THE PROBLEM
Restate the opening lines of the material below word for word, stopping after the line that contains "value being neither".
------------------------------
(** C3: the colouring walk.  Let the walk have reached a border-list event
    in state [st].  If the event is the def of a value that is not live-in
    to the block and has no register yet, a successful step gives it the
    register [get_next_free_reg] answers: the lowest index below [n_regs]
    among the allocatable registers whose bit is not set in [colors]; that
    bit is then set.  The step succeeds whenever such a register exists (the
    value being neither ignored nor already live).  If the event is a use of
    a value with register [r], the step clears bit [r] of [colors] and leaves
    the other bits and the registers alone, so that [r], if allocatable, is
    free for the next def: [get_next_free_reg] then answers [r] or a lower
    register. *)
Theorem assign_lowest_free_reg block pre registers0 st irn :
  assign block pre registers0 = Ok st →
  (be_is_live_in g block irn = false → registers st !! irn = None →
   (∀ st', assign block (pre ++ [Border true irn]) registers0 = Ok st' →
      ∃ col, get_next_free_reg (colors st) = Z.of_nat col
             ∧ col < n_regs ∧ free_reg (colors st) col
             ∧ (∀ j, j < col → ¬ free_reg (colors st) j)
             ∧ registers st' = <[irn := col]> (registers st)
             ∧ colors st' = bitset_set (colors st) col
             ∧ live st' = bitset_set (live st) irn)
   ∧ (∀ col, col < n_regs → free_reg (colors st) col →
        flag_ignore g irn = false → bitset_is_set (live st) irn = false →
        is_Ok (assign block (pre ++ [Border true irn]) registers0)))
  ∧ (∀ r, registers st !! irn = Some r →
       ∃ st', assign block (pre ++ [Border false irn]) registers0 = Ok st'
              ∧ colors st' = bitset_clear (colors st) r
              ∧ bitset_is_set (colors st') r = false
              ∧ (∀ j, j ≠ r →
                   bitset_is_set (colors st') j = bitset_is_set (colors st) j)
              ∧ registers st' = registers st
              ∧ (r < n_regs → bitset_is_set allocatable_regs r = true →
                 ∃ col, get_next_free_reg (colors st') = Z.of_nat col
                        ∧ col ≤ r)).
Proof.
  intros Hst. split.
  - intros Hlive Hreg. split.
    + intros st' H. rewrite assign_snoc, Hst in H. simpl in H.
      unfold Chordal.assign_border in H. simpl in H.
      rewrite Hlive, Hreg in H. simpl in H.
      inv_bind H as cr Hcr. inv_bind Hcr as u Hu. inv_bind Hcr as reg Hr.
      inv_Ok Hcr. inv_bind H as u' Hu'. inv_Ok H. simpl.
      unfold Chordal.arch_register_for_index in Hr.
      case_bool_decide as Hrange; [|done]. inv_Ok Hr.
      destruct (get_next_free_reg_spec (colors st))
        as [[Hm _]|(col & Hcol & Hlt & Hfree & Hlow)].
      { rewrite Hm in Hrange. lia. }
      exists col. rewrite Hcol, Nat2Z.id. by split_and!.
    + intros col Hlt Hfree Hign Hnl.
      rewrite assign_snoc, Hst. simpl.
      unfold Chordal.assign_border. simpl. rewrite Hlive, Hreg, Hign. simpl.
      destruct (get_next_free_reg_spec (colors st))
        as [[_ Hnone]|(c & Hc & Hclt & _)].
      { by destruct (Hnone col Hlt). }
      unfold Chordal.arch_register_for_index. rewrite Hc.
      rewrite bool_decide_eq_true_2 by lia. simpl. rewrite Hnl. simpl.
      by eexists.
  - intros r Hr. rewrite assign_snoc, Hst. simpl.
    unfold Chordal.assign_border. simpl. rewrite Hr.
    eexists. split; [done|]. simpl. split_and!; [done| | |done|].
    + rewrite bitset_is_set_clear. by rewrite bool_decide_eq_true_2.
    + intros j Hj. rewrite bitset_is_set_clear.
      by rewrite bool_decide_eq_false_2.
    + intros Hlt Halloc.
      destruct (get_next_free_reg_spec (bitset_clear (colors st) r))
        as [[_ Hnone]|(c & Hc & Hclt & _ & Hlow)].
      * destruct (Hnone r Hlt). split; [done|].
        rewrite bitset_is_set_clear. by rewrite bool_decide_eq_true_2.
      * exists c. split; [done|].
        destruct (decide (c ≤ r)) as [|Hgt]; [done|].
        destruct (Hlow r); [lia|]. split; [done|].
        rewrite bitset_is_set_clear. by rewrite bool_decide_eq_true_2.
Qed.
(** * The API server of [apps/api-server/app.py]

    A shallow embedding of the request handler [APIHandler.do_GET], of the
    metrics exporter [APIHandler._generate_metrics] and of the two module-level
    dictionaries [request_count] and [request_duration], followed by the
    properties of the handler that the specification states.

    Modelling choices, all read off the source:
    - a Python [dict] is an association list in insertion order with unique
      keys ([.items()] iterates in that order, and the exporter's output
      depends on it);
    - a Python [float] is a binary64 primitive float; the wall clock
      [time.time()] is an oracle [clock], whose k-th reading is [clock k];
    - a [str] is a [string] whose characters are code points below 256 (the
      range [http.server] produces for [self.path], which it decodes as
      ISO-8859-1); [bytes] are [list byte];
    - the handler runs in a state monad that records every state it passes
      through, so that the order of its effects can be stated;
    - the formatting of a float ([repr] and the [.3f] format) is a parameter:
      it belongs to the Python runtime, not to this program. *)

From Stdlib Require Import ZArith NArith Strings.String Strings.Ascii Strings.Byte List Lia.
From Stdlib Require Import Floats.PrimFloat.
From stdpp Require Import base option list sorting strings gmap pretty.

Local Open Scope string_scope.
Local Open Scope Z_scope.

(** ** Python values used by the program *)

(** The double quote, the backslash and the line feed, from their codes. *)
Definition dquote : string := String "034"%char EmptyString.
Definition backslash : string := String "092"%char EmptyString.
Definition newline : string := String "010"%char EmptyString.

(** [s.startswith(p)] *)
Definition startswith (s p : string) : bool := String.prefix p s.

(** [sep.join(l)] *)
Definition join (sep : string) (l : list string) : string := String.concat sep l.

(** [str(n)] for an [int]. *)
Definition str_int (n : Z) : string := pretty n.

(** *** Dictionaries: insertion-ordered association lists *)

Abbreviation dict V := (list (string * V)).

(** [d.get(k)] *)
Fixpoint dict_get {V : Type} (d : dict V) (k : string) : option V :=
  match d with
  | [] => None
  | (k', v) :: d' => if String.eqb k' k then Some v else dict_get d' k
  end.

(** [d.get(k, dflt)] *)
Definition dict_get_default {V : Type} (d : dict V) (k : string) (dflt : V) : V :=
  match dict_get d k with
  | Some v => v
  | None => dflt
  end.

(** [d[k] = v]: an existing key keeps its position, a new key goes last. *)
Fixpoint dict_set {V : Type} (d : dict V) (k : string) (v : V) : dict V :=
  match d with
  | [] => [(k, v)]
  | (k', v') :: d' =>
      if String.eqb k' k then (k', v) :: d' else (k', v') :: dict_set d' k v
  end.

(** [list(d.keys())] *)
Definition dict_keys {V : Type} (d : dict V) : list string := map fst d.

(** *** [str.encode()]: UTF-8 of code points below 256 *)

Definition utf8_char (c : ascii) : list byte :=
  let n := N_of_ascii c in
  if (n <? 128)%N then [byte_of_ascii c]
  else [byte_of_ascii (ascii_of_N (N.lor 192 (N.shiftr n 6)));
        byte_of_ascii (ascii_of_N (N.lor 128 (N.land n 63)))].

Fixpoint str_encode (s : string) : list byte :=
  match s with
  | EmptyString => []
  | String c s' => utf8_char c ++ str_encode s'
  end.

(** *** [json.dumps] on a flat dictionary of strings and floats *)

Inductive pyval : Type :=
  | PyStr (s : string)
  | PyFloat (f : float).

Definition hex_digit (n : N) : ascii :=
  ascii_of_N (if (n <? 10)%N then 48 + n else 87 + n)%N.
(** X6: a stuck button: while the RGB group is on in Normal mode showing the
    white sentinel and [last_color] is the white sentinel too (its initial
    value, line 147), no number of short presses leaves Normal mode; each
    one only rewrites the same colour. *)
Theorem white_sentinel_traps_short_press (g : Globals) (n : nat) :
  0 <= COLOR_WHITE <= 16777215 ->
  rgb_state_of g = ON -> rgb_mode_of g = NORMAL ->
  rgb_color_of g = COLOR_WHITE -> last_color g = COLOR_WHITE ->
  let g' := Nat.iter n short g in
  rgb_state_of g' = ON /\ rgb_mode_of g' = NORMAL /\
  rgb_color_of g' = COLOR_WHITE /\ last_color g' = COLOR_WHITE.
Proof.
  intros Hcw Hon Hm Hc Hl. cbv zeta.
  induction n as [|n IH].
  - cbn [Nat.iter nat_rect]. repeat split; assumption.
  - rewrite Nat.iter_succ. destruct IH as (On & M & C & L).
    destruct (restore_facts _ On M C) as (_ & On' & M' & C' & L' & _).
    repeat split; try assumption.
    + unfold rgb_color_of, LedStripRGB.getColor. rewrite C', L.
      rewrite clamp_id by exact Hcw. now apply packRGB_unpackRGB.
    + rewrite L'. exact L.
Qed.

(** X7: under button control the white channel and the RGB group are lit
    together only in the white-sentinel step: that property survives every
    sequence of short and long presses. *)
Theorem buttons_keep_overlap_only_white (evs : list ButtonEvent) (g : Globals) :
  0 <= COLOR_WHITE <= 16777215 ->
  overlap_only_white COLOR_WHITE g ->
  overlap_only_white COLOR_WHITE (run_buttons COLOR_WHITE animated evs g).
Proof.
  intros Hcw. revert g. unfold run_buttons.
  induction evs as [|ev evs IH]; intros g Hinv; cbn [fold_left]; [exact Hinv|].
  apply IH. destruct ev; cbn [btn_mode_loop].
  - destruct (rgb_state_of g) eqn:Hrgb.
    + destruct (LedStripRgbMode_eqb (rgb_mode_of g) NORMAL && (rgb_color_of g =? COLOR_WHITE))
        eqn:Hwhite.
      * apply andb_prop in Hwhite as [Hm Hc].
        assert (rgb_mode_of g = NORMAL) by (destruct (rgb_mode_of g); cbn in Hm; congruence).
        apply Z.eqb_eq in Hc.
        destruct (restore_facts g Hrgb H Hc) as (Woff & _).
        intros Hw. congruence.
      * destruct (rgb_mode_of g) eqn:Hm.
        -- cbn [LedStripRgbMode_eqb andb] in Hwhite. apply Z.eqb_neq in Hwhite.
           assert (Hoff : w_state g = OFF).
           { destruct (w_state g) eqn:Hw; [|reflexivity].
             destruct (Hinv Hw Hrgb) as [_ Hc]. contradiction. }
           rewrite short_press_advance_eq; [|exact Hrgb|congruence|intros [_ Hc]; contradiction].
           intros Hw. destruct (advance_facts g) as (_ & _ & _ & W & _).
           unfold w_state in *. rewrite W in Hw. congruence.
        -- assert (Hoff : w_state g = OFF).
           { destruct (w_state g) eqn:Hw; [|reflexivity].
             destruct (Hinv Hw Hrgb) as [Hn _]. congruence. }
           rewrite short_press_advance_eq; [|exact Hrgb|congruence|intros [Hn _]; congruence].
           intros Hw. destruct (advance_facts g) as (_ & _ & _ & W & _).
           unfold w_state in *. rewrite W in Hw. congruence.
        -- assert (Hoff : w_state g = OFF).
           { destruct (w_state g) eqn:Hw; [|reflexivity].
             destruct (Hinv Hw Hrgb) as [Hn _]. congruence. }
           rewrite short_press_advance_eq; [|exact Hrgb|congruence|intros [Hn _]; congruence].
           intros Hw. destruct (advance_facts g) as (_ & _ & _ & W & _).
           unfold w_state in *. rewrite W in Hw. congruence.
        -- rewrite (short_press_fade_eq g Hrgb Hm). intros _ Hon. discriminate Hon.
    + destruct (w_state g) eqn:Hw.
      * destruct (show_white_facts g Hcw Hw Hrgb) as (_ & _ & M & C & _).
        intros _ _. split; assumption.
      * unfold btnModeShortPressed, andThen. rewrite Hw, Hrgb.
        cbn [LedStripState_eqb andb]. intros _ Hon.
        unfold rgb_state_of in *.
        cbn [updateWidgets mqttSendStat publish with_w led_strip_rgb] in Hon. congruence.
  - intros Hw. discriminate Hw.
Qed.

End ShortPress.

(** ** More on the potentiometer handler *)

Section Potentiometer.

Variable animated : LedStripRGB.t -> RGBColor.

Lemma hysteresis_never_exceeded (reading : Z) :
  0 <= reading <= 65535 -> hysteresis_exceeded reading (reading / 4) = false.
Proof.
  intros Hr. unfold hysteresis_exceeded, THRESHOLD_FOR_TURN_ON.
  rewrite Z.quot_div_nonneg by lia. rewrite Z.sub_diag. reflexivity.
Qed.

(** Whether or not the reading counts as a change, the stored value is the
    quantized reading afterwards. *)
Lemma pot_stores_quantum (reading : Z) (g : Globals) :
  0 <= reading <= 65535 ->
  last_pot_color_value (readPotValue animated reading g) = reading / 4.
Proof.
  intros Hr. destruct (Z.eq_dec (reading / 4) (last_pot_color_value g)) as [E|Hne].
  - unfold readPotValue, readPotValue_with.
    replace (u16 reading) with reading by (unfold u16; symmetry; apply Z.mod_small; lia).
    rewrite Z.quot_div_nonneg by lia.
    rewrite E, Z.eqb_refl. reflexivity.
  - unfold readPotValue. rewrite readPotValue_changed by assumption.
    rewrite (hysteresis_never_exceeded reading Hr). cbv zeta.
    set (g0 := set_last_pot_color_value (reading / 4) g).
    destruct (rgb_state_of g0); cbn [LedStripState_eqb].
    + destruct (rgb_mode_of g0); reflexivity.
    + destruct (w_state g0); reflexivity.
Qed.

(** X8: noise below the quantum is ignored: once a reading has been handled, a
    further reading with the same quotient by 4 changes nothing and publishes
    nothing. *)
Theorem pot_same_quantum_ignored (r1 r2 : Z) (g : Globals) :
  0 <= r1 <= 65535 -> 0 <= r2 <= 65535 -> r1 / 4 = r2 / 4 ->
  readPotValue animated r2 (readPotValue animated r1 g) = readPotValue animated r1 g.
Proof.
  intros H1 H2 E.
  pose proof (pot_stores_quantum r1 g H1) as Hl.
  set (g1 := readPotValue animated r1 g) in *.
  unfold readPotValue, readPotValue_with.
  replace (u16 r2) with r2 by (unfold u16; symmetry; apply Z.mod_small; lia).
  rewrite Z.quot_div_nonneg by lia.
  rewrite Hl, E, Z.eqb_refl. reflexivity.
Qed.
------------------------------
WRITTEN RESPONSE
(** C3: the colouring walk.  Let the walk have reached a border-list event
    in state [st].  If the event is the def of a value that is not live-in
    to the block and has no register yet, a successful step gives it the
    register [get_next_free_reg] answers: the lowest index below [n_regs]
    among the allocatable registers whose bit is not set in [colors]; that
    bit is then set.  The step succeeds whenever such a register exists (the
    value being neither ignored nor already live).  If the event is a use of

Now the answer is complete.